BEGIN

(** [re.match(pattern, line)] for the pattern of the numbered lines: start
    of string, group 1 the digits [\d+], a literal full stop.  The result is
    [group(1)] of the match, [None] when there is none.  The full stop is no
    digit, so the group is the longest run of digits. *)
Definition chapter_line_match (line : str) : option str :=
  let '(digits, rest) := span isdecimal line in
  match digits, rest with
  | _ :: _, c :: _ => if decide (c = dot) then Some digits else None
  | _, _ => None
  end.

(** The body of the inner loop of [parse_chapters_from_fixed]. *)
Definition chapter_line (chapter_idx : nat) (raw : str) (mapping : gmap Z nat)
  : result (gmap Z nat) :=
  let line := strip raw in
  if negb (truthy line) then Ok mapping
  else match chapter_line_match line with
       | Some group1 =>
           entry_id ←r py_int group1 ;;
           Ok (<[entry_id := chapter_idx]> mapping)
       | None => Ok mapping
       end.

Fixpoint chapter_lines (chapter_idx : nat) (lines : list str)
    (mapping : gmap Z nat) : result (gmap Z nat) :=
  match lines with
  | [] => Ok mapping
  | raw :: lines' =>
      mapping ←r chapter_line chapter_idx raw mapping ;;
      chapter_lines chapter_idx lines' mapping
  end.

(** The loop over [enumerate(blocks, start=1)]. *)
Fixpoint chapter_blocks (chapter_idx : nat) (blocks : list str)
    (mapping : gmap Z nat) : result (gmap Z nat) :=
  match blocks with
  | [] => Ok mapping
  | block :: blocks' =>
      mapping ←r chapter_lines chapter_idx (splitlines block) mapping ;;
      chapter_blocks (S chapter_idx) blocks' mapping
  end.

(** The value of [blocks] when the loop starts: the groups found, or the
    whole text when there is none. *)
Definition blocks_of_text (text : str) : list str :=
  let blocks := findall_blocks None text in
  match blocks with
  | [] => [text]
  | _ => blocks
  end.

(** [parse_chapters_from_fixed(fixed_path)]: the file at [fixed_path] is
    [None] when it does not exist and what [read_text] hands over
    otherwise. *)
Definition parse_chapters_from_fixed (file : option str)
  : result (gmap Z nat) :=
  match file with
  | None => Raise FileNotFoundError
  | Some text => chapter_blocks 1 (blocks_of_text text) ∅
  end.

(** The start of [apply_chapters]: [level_str] lowered is looked up in the
    dict [level_map], the same dict as in [read_level_from_txt]; a key that
    is not there raises [ValueError]. *)
Definition apply_chapters_level (level_str : str) : result nat :=
  let level_key := lower level_str in
  match level_map !! level_key with
  | None => Raise ValueError
  | Some level_id => Ok level_id
  end.
(** The rows that [report_top_borrowed] prints, in the order it prints them;
    [limit] is a keyword argument with default [5]. *)
Definition report_top_borrowed (s : Store) (limit_arg : option Z)
  : option (list (report_key * Z)) :=
  let limit := match limit_arg with Some n => n | None => 5 end in
  match count_rows (Gateway.select_with_book s) [] with
  | None => None
  | Some counts => Some (slice_to limit (sorted_desc counts))
  end.

(** ** The menu as a sequence of operations

    The menu choices that change the store, with the arguments the menu
    reads for them. *)
Inductive op :=
| OpAddMember (n e : string)
| OpAddBook (t a c : string) (st : option Z)
| OpUpdateStock (bid v : Z)
| OpUpdateEmail (mid : Z) (e : string)
| OpDeleteMember (mid : Z)
| OpDeleteBook (bid : Z)
| OpBorrow (insert_ok : bool) (mid bid : Z)
| OpReturn (mid bid : Z).

Definition run_op (o : op) (s : Store) : Store :=
  match o with
  | OpAddMember n e => snd (add_member s n e)
  | OpAddBook t a c st => snd (add_book s t a c st)
  | OpUpdateStock bid v => snd (update_book_stock s bid v)
  | OpUpdateEmail mid e => snd (update_member_email s mid e)
  | OpDeleteMember mid => snd (delete_member s mid)
  | OpDeleteBook bid => snd (delete_book s bid)
  | OpBorrow ok mid bid => snd (borrow_book_gw ok s mid bid)
  | OpReturn mid bid => snd (return_book s mid bid)
  end.

Definition run_ops (ops : list op) (s : Store) : Store :=
  fold_left (fun st o => run_op o st) ops s.

(** ** Two callers of [borrow_book] on one store

    [borrow_book] makes three calls to the store: the select of line 85, the
    update of line 92 and the insert of line 93.  Each call is one step; the
    store serves the calls of two callers in the order of a schedule. *)
Module Interleaving.

Inductive borrow_pc :=
| AtSelect                       (* before line 85 *)
| AtUpdate (seen : Z)            (* before line 92, [seen] = book[0]["stock"] *)
| AtInsert                       (* before line 93 *)
| Finished (res : borrow_result).

Definition borrow_step (mid bid : Z) (pc : borrow_pc) (s : Store)
  : borrow_pc * Store :=
  match pc with
  | AtSelect =>
      match Gateway.select_books s bid with
      | [] => (Finished BookNotFound, s)
      | b :: _ =>
          if stock b <=? 0 then (Finished BookNotAvailable, s)
          else (AtUpdate (stock b), s)
      end
  | AtUpdate seen => (AtInsert, snd (Gateway.update_stock s bid (seen - 1)))
  | AtInsert => (Finished BorrowSuccessful,
                 Gateway.insert_borrow_record s mid bid)
  | Finished r => (Finished r, s)
  end.

Fixpoint run_one (n : nat) (mid bid : Z) (pc : borrow_pc) (s : Store)
  : borrow_pc * Store :=
  match n with
  | O => (pc, s)
  | S n' => let '(pc', s') := borrow_step mid bid pc s in
            run_one n' mid bid pc' s'
  end.

Inductive caller := CallerA | CallerB.

Record config := mkConfig {
  pcA : borrow_pc;
  pcB : borrow_pc;
  shared : Store
}.

Definition step_two (midA midB bid : Z) (who : caller) (c : config)
  : config :=
  match who with
  | CallerA => let '(pc', s') := borrow_step midA bid (pcA c) (shared c) in
               mkConfig pc' (pcB c) s'
  | CallerB => let '(pc', s') := borrow_step midB bid (pcB c) (shared c) in
               mkConfig (pcA c) pc' s'
  end.

Definition run_two (midA midB bid : Z) (sched : list caller) (s : Store)
  : config :=
  fold_left (fun c who => step_two midA midB bid who c) sched
            (mkConfig AtSelect AtSelect s).

End Interleaving.

(** ** Observations on a store *)

(** The stock that a select by id reads: that of the first row with the id. *)
Definition stock_of (s : Store) (bid : Z) : option Z :=
  match Gateway.select_books s bid with
  | b :: _ => Some (stock b)
  | [] => None
  end.

Definition stock_nonneg (s : Store) : Prop :=
  Forall (fun b => 0 <= stock b) (books s).

Definition for_pair (mid bid : Z) (r : BorrowRecord) : bool :=
  (rec_member_id r =? mid) && (rec_book_id r =? bid).

Definition open_records (s : Store) (mid bid : Z) : list BorrowRecord :=
  filter (fun r => for_pair mid bid r && is_open r) (borrow_records s).


(** Record ids are a primary key, and the next id handed out is fresh. *)
Definition record_ids_ok (s : Store) : Prop :=
  NoDup (map record_id (borrow_records s)) /\
  Forall (fun r => record_id r < next_record_id s) (borrow_records s).

(** The compare-and-swap of the spec, for comparison with
    [Gateway.update_stock]: the write takes effect only when the stock read
    by a select still equals [expected]. *)
Definition cas_stock (s : Store) (bid expected v : Z) : bool * Store :=
  match stock_of s bid with
  | Some cur =>
      if cur =? expected then (true, snd (Gateway.update_stock s bid v))
      else (false, s)
  | None => (false, s)
  end.

(** [k1] first shows up among [keys] before [k2] does. *)
Definition first_seen_before {A : Type} (keys : list A) (k1 k2 : A) : Prop :=
  exists l1 l2, keys = l1 ++ k1 :: l2 /\ ~ In k1 l1 /\ ~ In k2 l1 /\ k1 <> k2.

(** Every record's book is in the books table. *)
Definition records_joinable (s : Store) : Prop :=
  Forall (fun r => Gateway.select_books s (rec_book_id r) <> [])
         (borrow_records s).

(** A small store used in examples: two members, one book with stock 1. *)
Definition store1 : Store :=
  mkStore [mkBook 1 "Dune"%string "Herbert"%string "scifi"%string 1]
          [mkMember 1 "Ann"%string "ann@example.org"%string;
           mkMember 2 "Bob"%string "bob@example.org"%string]
          [] 2 3 1 100.

(** [store1] after an earlier loan of book 1 to member 1, returned since. *)
Definition store_history : Store :=
  mkStore (books store1) (members store1)
          [mkBorrowRecord 1 1 1 50 (Some 60)] 2 3 2 100.

(** Two open records for the pair (1, 1); the one the store lists first was
    borrowed later. *)
Definition store_two_open : Store :=
  mkStore [mkBook 1 "Dune"%string "Herbert"%string "scifi"%string 0]
          (members store1)
          [mkBorrowRecord 1 1 1 20 None; mkBorrowRecord 2 1 1 10 None]
          2 3 3 100.

(** Three books; book 2 was borrowed three times, then book 1 three times,
    then book 3 once. *)
Definition store_report : Store :=
  mkStore [mkBook 1 "Dune"%string "Herbert"%string "scifi"%string 5;
           mkBook 2 "Emma"%string "Austen"%string "novel"%string 5;
           mkBook 3 "Ulysses"%string "Joyce"%string "novel"%string 5]
          (members store1)
          [mkBorrowRecord 1 1 2 10 (Some 11);
           mkBorrowRecord 2 2 2 12 (Some 13);
           mkBorrowRecord 3 1 2 14 None;
           mkBorrowRecord 4 1 1 15 (Some 16);
           mkBorrowRecord 5 2 1 17 (Some 18);
           mkBorrowRecord 6 1 1 19 None;
           mkBorrowRecord 7 2 3 20 None]
          4 3 8 100.

(** The book id of a line of the report. *)
Definition bid_of (e : report_key * Z) : Z := fst (fst (fst e)).

(** The dictionary key under which the records of book [bid] are counted. *)
Definition key_of (s : Store) (bid : Z) : report_key :=
  match Gateway.select_books s bid with
  | b :: _ => (bid, title b, author b)
  | [] => (bid, EmptyString, EmptyString)
  end.

(** [counts.get(k, 0)] *)
Fixpoint get_count (k : report_key) (counts : list (report_key * Z)) : Z :=
  match counts with
  | [] => 0
  | (k', c) :: rest => if key_eqb k' k then c else get_count k rest
  end.

(** The dictionary that the counting loop builds from a list of keys. *)
Definition count_keys (ks : list report_key) : list (report_key * Z) :=
  fold_left (fun acc k => bump k acc) ks [].

(** Larger count first; among equal counts, the order [R]. *)
Definition by_count_then (R : report_key * Z -> report_key * Z -> Prop)
           (x y : report_key * Z) : Prop :=
  snd y < snd x \/ (snd x = snd y /\ R x y).

(** The order of the report as the code produces it: larger count first,
    and among equal counts the book whose first record comes first. *)
Definition by_count_then_first_seen (ids : list Z)
  : report_key * Z -> report_key * Z -> Prop :=
  by_count_then (fun x y => first_seen_before ids (bid_of x) (bid_of y)).

(** The stock that an operation is asked to write is not negative. *)
Definition op_stock_arg_nonneg (o : op) : Prop :=
  match o with
  | OpAddBook _ _ _ (Some v) => 0 <= v
  | OpUpdateStock _ v => 0 <= v
  | _ => True
  end.

(** ** Read / query functions *)

(** What a read function prints: the table of the rows it got, or the text
    it prints instead when it got none
    ([tabulate(rows, ...) if rows else text]). *)
Inductive printed (A : Type) : Type :=
| Table (rows : list A)
| Text (msg : string).

Arguments Table {A} rows.
Arguments Text {A} msg.

Definition table_or {A : Type} (rows : list A) (msg : string) : printed A :=
  match rows with
  | [] => Text msg
  | _ :: _ => Table rows
  end.

Definition list_books (s : Store) : printed Book :=
  table_or (books s) "(no books)".

(** The columns [record_id, book_id, borrow_date, return_date] that
    [show_member] selects. *)
Definition history_row : Type := Z * Z * Z * option Z.

(** [table("members").select("*").eq("member_id", mid)] *)
Definition select_member (s : Store) (mid : Z) : list Member :=
  filter (fun m => member_id m =? mid) (members s).

(** [table("borrow_records").select("record_id, book_id, borrow_date,
    return_date").eq("member_id", mid)] *)
Definition select_history (s : Store) (mid : Z) : list history_row :=
  map (fun r => (record_id r, rec_book_id r, borrow_date r, return_date r))
      (filter (fun r => rec_member_id r =? mid) (borrow_records s)).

END

- **What the task asks**
Copy the stretch of the records above that runs from the line with "None => Raise FileNotFoundError" through the line with "limit (sorted_desc counts))". Both end lines belong in the copy, and nothing else does.

- **Completed task**
  | None => Raise FileNotFoundError
  | Some text => chapter_blocks 1 (blocks_of_text text) ∅
  end.

(** The start of [apply_chapters]: [level_str] lowered is looked up in the
    dict [level_map], the same dict as in [read_level_from_txt]; a key that
    is not there raises [ValueError]. *)
Definition apply_chapters_level (level_str : str) : result nat :=
  let level_key := lower level_str in
  match level_map !! level_key with
  | None => Raise ValueError
  | Some level_id => Ok level_id
  end.
(** The rows that [report_top_borrowed] prints, in the order it prints them;
    [limit] is a keyword argument with default [5]. *)
Definition report_top_borrowed (s : Store) (limit_arg : option Z)
  : option (list (report_key * Z)) :=
  let limit := match limit_arg with Some n => n | None => 5 end in
  match count_rows (Gateway.select_with_book s) [] with
  | None => None
  | Some counts => Some (slice_to limit (sorted_desc counts))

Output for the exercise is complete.